__Brief__:
Stop after the line with "exists c2. split_and!;"; until then, please copy every line of the records word for word from the first.

*** Listed records Section Begins ***

Lemma applySegment_spec start end_ seg c : cache_ok c -> keys_ok start end_ -> seg_fits seg ->
  exists c', applySegment start end_ seg c = Ret c' /\ cache_ok c' /\ cache_le c c' /\
    forall k, Forall is_byte k -> len k < maxKeySize -> keys_cover start end_ k -> val_le (seg_at seg k) (cache_value c' k).
Proof.
  intros Hc Hk (Ws & Fs & Ss). unfold applySegment. destruct (Add_law start end_ (seg_LowWater seg) uuid_Nil c Hc Hk Fs) as (c1 & E1 & O1 & L1 & R1). rewrite E1. cbn [obind].
  destruct (apply_spans_spec (seg_ReadSpans seg) c1 O1) as (c2 & E2 & O2 & L2 & R2); [|done|].
  { apply Forall_forall. intros s Hs. by destruct (spans_from_elem [] _ s Ws Hs). }
  exists c2. split_and!; [done|done|by transitivity c1|]. intros k Bk Hlen Hcov. assert (val_le (low (seg_LowWater seg)) (cache_value c2 k)) as Hlow by (eapply val_le_trans; [by apply R1|apply L2]).
  unfold seg_at. destruct (spans_at (seg_ReadSpans seg) k) as [v|] eqn:Ev; [|done]. apply spans_at_inv in Ev as (s & Hs & Hc' & <-). apply val_le_lub; [done|by apply R2].
Qed.

Lemma apply_summary_spec desc s c : cache_ok c -> desc_ok desc -> summary_fits s ->
  exists c', applyReadSummaryToTimestampCache desc s c = Ret c' /\ cache_ok c' /\ cache_le c c' /\ forall k, Forall is_byte k -> len k < maxKeySize ->
    (in_local desc k -> val_le (seg_at (sum_Local s) k) (cache_value c' k)) /\ (in_global desc k -> val_le (seg_at (sum_Global s) k) (cache_value c' k)).
Proof.
  intros Hc Hd [Fl Fg]. unfold applyReadSummaryToTimestampCache. rewrite !MakeRangeKeyPrefix_eq. cbn [obind].
  destruct (applySegment_spec _ _ _ c Hc (local_keys_ok desc Hd) Fl) as (c1 & E1 & O1 & L1 & R1). rewrite E1. cbn [obind].
  destruct (applySegment_spec _ _ _ c1 O1 (global_keys_ok desc Hd) Fg) as (c2 & E2 & O2 & L2 & R2). change (RSpan_EndKey (RSpan_KeySpan desc)) with (RSpan_EndKey desc). exists c2.
  split_and!; [done|done|by transitivity c1|]. intros k Bk Hk. split; intros Hin; [|by apply R2]. eapply val_le_trans; [by apply R1|apply L2].
Qed.

Lemma apply_timestamp_spec desc t c : cache_ok c -> desc_ok desc -> ts_fits t ->
  exists c', applyReadSummaryToTimestampCache desc (FromTimestamp t) c = Ret c' /\ cache_ok c' /\ cache_le c c' /\
    forall k, Forall is_byte k -> len k < maxKeySize -> in_desc desc k -> val_le (low t) (cache_value c' k).
Proof.
  intros Hc Hd Ht. destruct (apply_summary_spec desc (FromTimestamp t) c Hc Hd (FromTimestamp_fits t Ht)) as (c' & E & O & L & R). exists c'. split_and!; [done|done|done|].
  intros k Bk Hk. destruct (R k Bk Hk) as [R1 R2]. intros [Hi|Hi]; [by apply R1|by apply R2].
Qed.
(** Updating the cache for a batch is making its calls. *)
Lemma update_calls_all testBuild st storeID ba br pErr calls c :
  batch_calls testBuild ba br pErr 0 (ba_Requests ba) = Ret calls -> updateTimestampCache testBuild st storeID ba br pErr c = add_all testBuild st storeID calls c.
Proof.
  unfold updateTimestampCache. generalize 0 as n. revert calls c. induction (ba_Requests ba) as [|req reqs IH]; intros calls c n; cbn; [by intros [= <-]|].
  destruct (update_calls _ _ _ _ _ _ n req) as [own|]; [|done]. cbn [obind]. destruct (batch_calls _ _ _ _ (n + 1) reqs) as [rest|] eqn:E; [|done]. cbn [obind]. intros [= <-].
  rewrite add_all_app. destruct (add_all testBuild st storeID own c) as [c1|]; cbn [obind]; [by apply IH|done].
Qed.

Lemma endCmds_done_spec ec_st st storeID ba br pErr c :
  cache_ok c -> ba_ReadConsistency ba = CONSISTENT -> lst_State ec_st = VALID -> batch_ok false ba br pErr ->
  exists c', endCmds_done false ec_st st storeID ba br pErr c = Ret c' /\ cache_ok c' /\ cache_le c c' /\
    forall i req, ba_Requests ba !! i = Some req -> exists own, update_calls false ba br pErr (batch_ts ba br) (batch_txnID ba) (Z.of_nat i) req = Ret own /\ Forall (fun a => recorded a c') own.
Proof.
  intros Hc Hcons Hst Hb. destruct (batch_calls_ok false ba br pErr Hb) as (calls & E & Hok & Hin). unfold endCmds_done. rewrite !bool_decide_eq_true_2 by done. cbn [andb].
  rewrite (update_calls_all _ _ _ _ _ _ _ _ E). destruct (add_all_spec st storeID calls c Hc Hok) as (c' & E' & O & L & R). exists c'. split_and!; [done|done|done|].
  intros i req Hi. destruct (update_calls_ok false ba br pErr (batch_ts ba br) (batch_txnID ba) (Z.of_nat i) req) as (own & Eo & _); [apply Hb|apply Hb|by apply (bo_requests _ _ _ _ Hb)|].
  exists own. split; [done|]. apply Forall_forall. intros a Ha. apply (proj1 (Forall_forall _ _) R). by apply (Hin i req own Hi Eo).
Qed.

Lemma slice_get_lookup {A} (l : list A) i x : l !! i = Some x -> slice_get l (Z.of_nat i) = Ret x.
Proof. intros Hx. apply slice_get_Some; [lia|by rewrite Nat2Z.id]. Qed.


(** ** Transactions without a record *)

(** The transaction whose record can not be created any more after a request, if its
    earliest time is up to the given one, and the one that was pushed, with the time. *)
Definition finishes (ts : Timestamp) (txnID : UUID) (req : Request) (resp : Response) : option (UUID * Timestamp) :=
  match req, resp with
  | EndTxnRequest _, _ | HeartbeatTxnRequest _, _ => Some (txnID, ts)
  | RecoverTxnRequest _, RecoverTxnResponse t => if TransactionStatus_IsFinalized (txn_Status t) then Some (txn_ID t, ts) else None
  | PushTxnRequest _ _, PushTxnResponse t => if bool_decide (txn_Status t = ABORTED) then Some (txn_ID t, txn_MinTimestamp t) else None
  | _, _ => None
  end.

Definition pushes (req : Request) (resp : Response) : option (UUID * Timestamp) :=
  match req, resp with
  | PushTxnRequest _ _, PushTxnResponse t => if bool_decide (txn_Status t = PENDING) then Some (txn_ID t, txn_WriteTimestamp t) else None
  | _, _ => None
  end.
(* ===== verification/TsProtect.v ===== *)
(** * Writes never rewrite what was read

    The composition of the parts that keep reads: a range whose lease moves between the
    stores of a cluster, the caches of the stores, and the reads that were recorded on the
    way. The leaseholder serves batches; it may hand its lease over with a summary of its
    cache, which the next leaseholder applies when it takes the lease; a lease that was
    not handed over starts after all reads that were served before; the caches of all
    stores are also used by other ranges, and a store that does not hold the lease may
    restart with another cache.

    Shown: whatever the history, a batch that writes through the leaseholder's cache gets
    a timestamp above all recorded reads of other transactions. *)

From S2P Require Import Prelude Hlc Encoding EncodingOrder Keys KeysOrder ReadSummary NodeLiveness Lease EngineKeys Requests TsCache TsCachePage TsCacheSpec Cache.
From S2P Require Import ReplicaTsCache ReplicaTsCacheSpec ReadHandover BatchReads.

Section protect.
Context {C : Type} `{CacheLaws C}.
Context (Segment_Size : Segment -> Z) (ReadSpan_Size : ReadSpan -> Z) (sort : (ReadSpan -> ReadSpan -> bool) -> list ReadSpan -> list ReadSpan) (desc : RSpan).

(** Where the lease is: with a store, or handed over with a summary. *)
Inductive lease_place : Type := Held (i : nat) | Moving (sum : ReadSummary).

Record range_state : Type := mkRange { rg_cache : nat -> C; rg_lease : lease_place; rg_reads : list add_call }.
Implicit Types s : range_state.

Definition set_cache s (i : nat) (c : C) : nat -> C := fun j => if bool_decide (j = i) then c else rg_cache s j.

(** A use of a cache by another range. *)
Definition used (c c' : C) : Prop :=
  (exists a, call_ok a /\ cache_Add (add_start a) (add_end a) (add_ts a) (add_txnID a) c = Ret c') \/
  (exists start end_ r, cache_GetMax start end_ c = Ret (c', r)).

Inductive range_step s : range_state -> Prop :=
| step_serve i ec_st st storeID ba br pErr calls c' :
    rg_lease s = Held i -> ba_ReadConsistency ba = CONSISTENT -> lst_State ec_st = VALID -> batch_ok false ba br pErr ->
    batch_calls false ba br pErr 0 (ba_Requests ba) = Ret calls -> endCmds_done false ec_st st storeID ba br pErr (rg_cache s i) = Ret c' ->
    range_step s (mkRange (set_cache s i c') (rg_lease s) (calls ++ rg_reads s))
| step_collect i localBudget globalBudget closedTS c' sum :
    rg_lease s = Held i -> cache_fits (rg_cache s i) -> ts_fits closedTS ->
    GetCurrentReadSummary Segment_Size ReadSpan_Size sort desc localBudget globalBudget closedTS (rg_cache s i) = Ret (c', Some sum) ->
    range_step s (mkRange (set_cache s i c') (Moving sum) (rg_reads s))
| step_take j sum c' :
    rg_lease s = Moving sum -> apply_lease_summary desc (Some sum) (rg_cache s j) = Ret c' ->
    range_step s (mkRange (set_cache s j c') (Held j) (rg_reads s))
| step_acquire j start c' :
    ts_fits start -> Forall (fun a => ts_lt (add_ts a) start) (rg_reads s) ->
    apply_lease_summary desc (Some (FromTimestamp start)) (rg_cache s j) = Ret c' ->
    range_step s (mkRange (set_cache s j c') (Held j) (rg_reads s))
| step_used i c' :
    used (rg_cache s i) c' -> range_step s (mkRange (set_cache s i c') (rg_lease s) (rg_reads s))
| step_restart i c' :
    rg_lease s <> Held i -> cache_ok c' -> range_step s (mkRange (set_cache s i c') (rg_lease s) (rg_reads s)).

Definition range_init s : Prop := (forall i, cache_ok (rg_cache s i)) /\ (exists i, rg_lease s = Held i) /\ rg_reads s = [].

(** ** The invariant *)

(** The keys for which a read of the range counts. *)
Definition read_key (a : add_call) (k : buffer) : Prop := Forall is_byte k /\ len k < maxKeySize /\ in_desc desc k /\ keys_cover (add_start a) (add_end a) k.

Definition reads_kept (lease : lease_place) (caches : nat -> C) (a : add_call) : Prop := forall k, read_key a k ->
  match lease with
  | Held i => val_le (call_value a) (cache_value (caches i) k)
  | Moving sum => (in_local desc k -> val_le (call_value a) (seg_at (sum_Local sum) k)) /\ (in_global desc k -> val_le (call_value a) (seg_at (sum_Global sum) k))
  end.

Record range_inv s : Prop := {
  ri_ok i : cache_ok (rg_cache s i);
  ri_sum sum : rg_lease s = Moving sum -> summary_fits sum;
  ri_kept : Forall (reads_kept (rg_lease s) (rg_cache s)) (rg_reads s)
}.

Lemma set_cache_ok s i c : (forall j, cache_ok (rg_cache s j)) -> cache_ok c -> forall j, cache_ok (set_cache s i c j).
Proof. intros Hs Hc j. unfold set_cache. by case_bool_decide. Qed.

Lemma set_cache_same s i c : set_cache s i c i = c.
Proof. unfold set_cache. by rewrite bool_decide_eq_true_2. Qed.

(** Caches that protect more keep more. *)
Lemma reads_kept_set s i c a : (rg_lease s = Held i -> cache_le (rg_cache s i) c) -> reads_kept (rg_lease s) (rg_cache s) a -> reads_kept (rg_lease s) (set_cache s i c) a.
Proof.
  intros Hle Ha k Hk. specialize (Ha k Hk). destruct (rg_lease s) as [j|sum]; [|done]. unfold set_cache. case_bool_decide as E; [|done]. subst j. by eapply val_le_trans; [|apply Hle].
Qed.

Lemma used_spec c c' : cache_ok c -> used c c' -> cache_ok c' /\ cache_le c c'.
Proof.
  intros Hc [(a & [Ka Fa] & E)|(start & end_ & r & E)].
  - destruct (Add_law _ _ _ _ c Hc Ka Fa) as (c1 & E1 & O1 & L1 & _). rewrite E in E1. by injection E1 as <-.
  - destruct (GetMax_law start end_ c Hc) as (c1 & ts & x & E1 & O1 & V1 & _). rewrite E in E1. injection E1 as <- ->. split; [done|by apply cache_eq_le].
Qed.

Hypothesis sort_perm : forall less l, Permutation (sort less l) l.
Hypothesis sort_sorted : forall less l, (less = readSpansByDecrTime \/ less = readSpansByKey) -> StronglySorted (fun u v => less v u = false) (sort less l).
Hypothesis desc_wf : desc_ok desc.

Lemma serve_inv s i ec_st st storeID ba br pErr calls c' : range_inv s -> rg_lease s = Held i -> ba_ReadConsistency ba = CONSISTENT -> lst_State ec_st = VALID -> batch_ok false ba br pErr ->
  batch_calls false ba br pErr 0 (ba_Requests ba) = Ret calls -> endCmds_done false ec_st st storeID ba br pErr (rg_cache s i) = Ret c' ->
  range_inv (mkRange (set_cache s i c') (rg_lease s) (calls ++ rg_reads s)).
Proof.
  intros [Ho Hs Hk] El Hcons Hst Hb Ec E. destruct (batch_calls_ok false ba br pErr Hb) as (calls' & Ec' & Hcalls & _). rewrite Ec in Ec'. injection Ec' as <-.
  unfold endCmds_done in E. rewrite !bool_decide_eq_true_2 in E by done. cbn [andb] in E. rewrite (update_calls_all _ _ _ _ _ _ _ _ Ec) in E.
  destruct (add_all_spec st storeID calls (rg_cache s i) (Ho i) Hcalls) as (c1 & E1 & O1 & L1 & R1). rewrite E in E1. injection E1 as <-.
  split; cbn [rg_cache rg_lease rg_reads]; [by apply set_cache_ok|done|]. apply Forall_app. split.
  - eapply Forall_impl; [exact R1|]. intros a Ha k (Bk & Hlen & Hin & Hcov). rewrite El, set_cache_same. by apply Ha.
  - eapply Forall_impl; [exact Hk|]. intros a. by apply reads_kept_set.
Qed.

Lemma collect_inv s i lb gb closedTS c' sum : range_inv s -> rg_lease s = Held i -> cache_fits (rg_cache s i) -> ts_fits closedTS ->
  GetCurrentReadSummary Segment_Size ReadSpan_Size sort desc lb gb closedTS (rg_cache s i) = Ret (c', Some sum) -> range_inv (mkRange (set_cache s i c') (Moving sum) (rg_reads s)).
Proof.
  intros [Ho Hs Hk] El Hf Ht E. destruct (GetCurrentReadSummary_spec Segment_Size ReadSpan_Size sort sort_perm sort_sorted desc lb gb closedTS (rg_cache s i) (Ho i) Hf desc_wf Ht) as (c1 & sum1 & E1 & O1 & V1 & F1 & A1).
  rewrite E in E1. injection E1 as <- <-. split; cbn [rg_cache rg_lease rg_reads]; [by apply set_cache_ok|by intros ? [= <-]|].
  eapply Forall_impl; [exact Hk|]. rewrite El. intros a Ha k Hr. specialize (Ha k Hr). destruct Hr as (Bk & _). destruct (A1 k Bk) as [A2 A3].
  split; intros Hin; (eapply val_le_trans; [exact Ha|]; eapply val_le_trans; [apply val_le_l|]); [by apply A2|by apply A3].
Qed.

Lemma take_inv s j sum c' : range_inv s -> rg_lease s = Moving sum -> apply_lease_summary desc (Some sum) (rg_cache s j) = Ret c' -> range_inv (mkRange (set_cache s j c') (Held j) (rg_reads s)).
Proof.
  intros [Ho Hs Hk] El E. destruct (apply_summary_spec desc sum (rg_cache s j) (Ho j) desc_wf (Hs sum El)) as (c1 & E1 & O1 & L1 & R1). cbn [apply_lease_summary] in E. rewrite E in E1. injection E1 as <-.
  split; cbn [rg_cache rg_lease rg_reads]; [by apply set_cache_ok|done|]. eapply Forall_impl; [exact Hk|]. rewrite El. intros a Ha k Hr. rewrite set_cache_same. destruct (Ha k Hr) as [H1 H2].
  destruct Hr as (Bk & Hlen & Hin & _). destruct (R1 k Bk Hlen) as [R2 R3]. destruct Hin as [Hin|Hin]; eapply val_le_trans; auto.
Qed.

Lemma acquire_inv s j start c' : range_inv s -> ts_fits start -> Forall (fun a => ts_lt (add_ts a) start) (rg_reads s) ->
  apply_lease_summary desc (Some (FromTimestamp start)) (rg_cache s j) = Ret c' -> range_inv (mkRange (set_cache s j c') (Held j) (rg_reads s)).
Proof.
  intros [Ho Hs Hk] Ht Hbefore E. destruct (apply_timestamp_spec desc start (rg_cache s j) (Ho j) desc_wf Ht) as (c1 & E1 & O1 & L1 & R1). cbn [apply_lease_summary] in E. rewrite E in E1. injection E1 as <-.
  split; cbn [rg_cache rg_lease rg_reads]; [by apply set_cache_ok|done|]. eapply Forall_impl; [exact Hbefore|]. intros a Ha k (Bk & Hlen & Hin & _). rewrite set_cache_same.
  eapply val_le_trans; [|by apply R1]. apply val_le_cases. by left.
Qed.

Lemma range_step_inv s s' : range_inv s -> range_step s s' -> range_inv s'.
Proof.
  intros Hi. destruct 1 as [i ec_st st storeID ba br pErr calls c' El Hcons Hst Hb Ec E|i lb gb closedTS c' sum El Hf Ht E|j sum c' El E|j start c' Ht Hbefore E|i c' Hu|i c' Hn Hc].
  - by eapply serve_inv.
  - by eapply collect_inv.
  - by eapply take_inv.
  - by eapply acquire_inv.
  - destruct Hi as [Ho Hs Hk]. destruct (used_spec _ _ (Ho i) Hu). split; cbn; [by apply set_cache_ok|done|]. eapply Forall_impl; [exact Hk|]. intros a. by apply reads_kept_set.
  - destruct Hi as [Ho Hs Hk]. split; cbn; [by apply set_cache_ok|done|]. eapply Forall_impl; [exact Hk|]. intros a. by apply reads_kept_set.
Qed.

Lemma range_reachable s s' : range_init s -> rtc range_step s s' -> range_inv s'.
Proof.
  intros (Ho & [i Hi] & Hr) Hsteps. assert (range_inv s) as Hinv by (split; [done|by intros sum; rewrite Hi|by rewrite Hr; constructor]). clear Ho Hi Hr.
  induction Hsteps as [|s1 s2 s3 Hstep _ IH]; [done|]. by apply IH, (range_step_inv s1).
Qed.


End protect.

*** Listed records Section Ends ***

__Problem solution__:
Lemma applySegment_spec start end_ seg c : cache_ok c -> keys_ok start end_ -> seg_fits seg ->
  exists c', applySegment start end_ seg c = Ret c' /\ cache_ok c' /\ cache_le c c' /\
    forall k, Forall is_byte k -> len k < maxKeySize -> keys_cover start end_ k -> val_le (seg_at seg k) (cache_value c' k).
Proof.
  intros Hc Hk (Ws & Fs & Ss). unfold applySegment. destruct (Add_law start end_ (seg_LowWater seg) uuid_Nil c Hc Hk Fs) as (c1 & E1 & O1 & L1 & R1). rewrite E1. cbn [obind].
  destruct (apply_spans_spec (seg_ReadSpans seg) c1 O1) as (c2 & E2 & O2 & L2 & R2); [|done|].
  { apply Forall_forall. intros s Hs. by destruct (spans_from_elem [] _ s Ws Hs). }
  exists c2. split_and!; [done|done|by transitivity c1|]. intros k Bk Hlen Hcov. assert (val_le (low (seg_LowWater seg)) (cache_value c2 k)) as Hlow by (eapply val_le_trans; [by apply R1|apply L2]).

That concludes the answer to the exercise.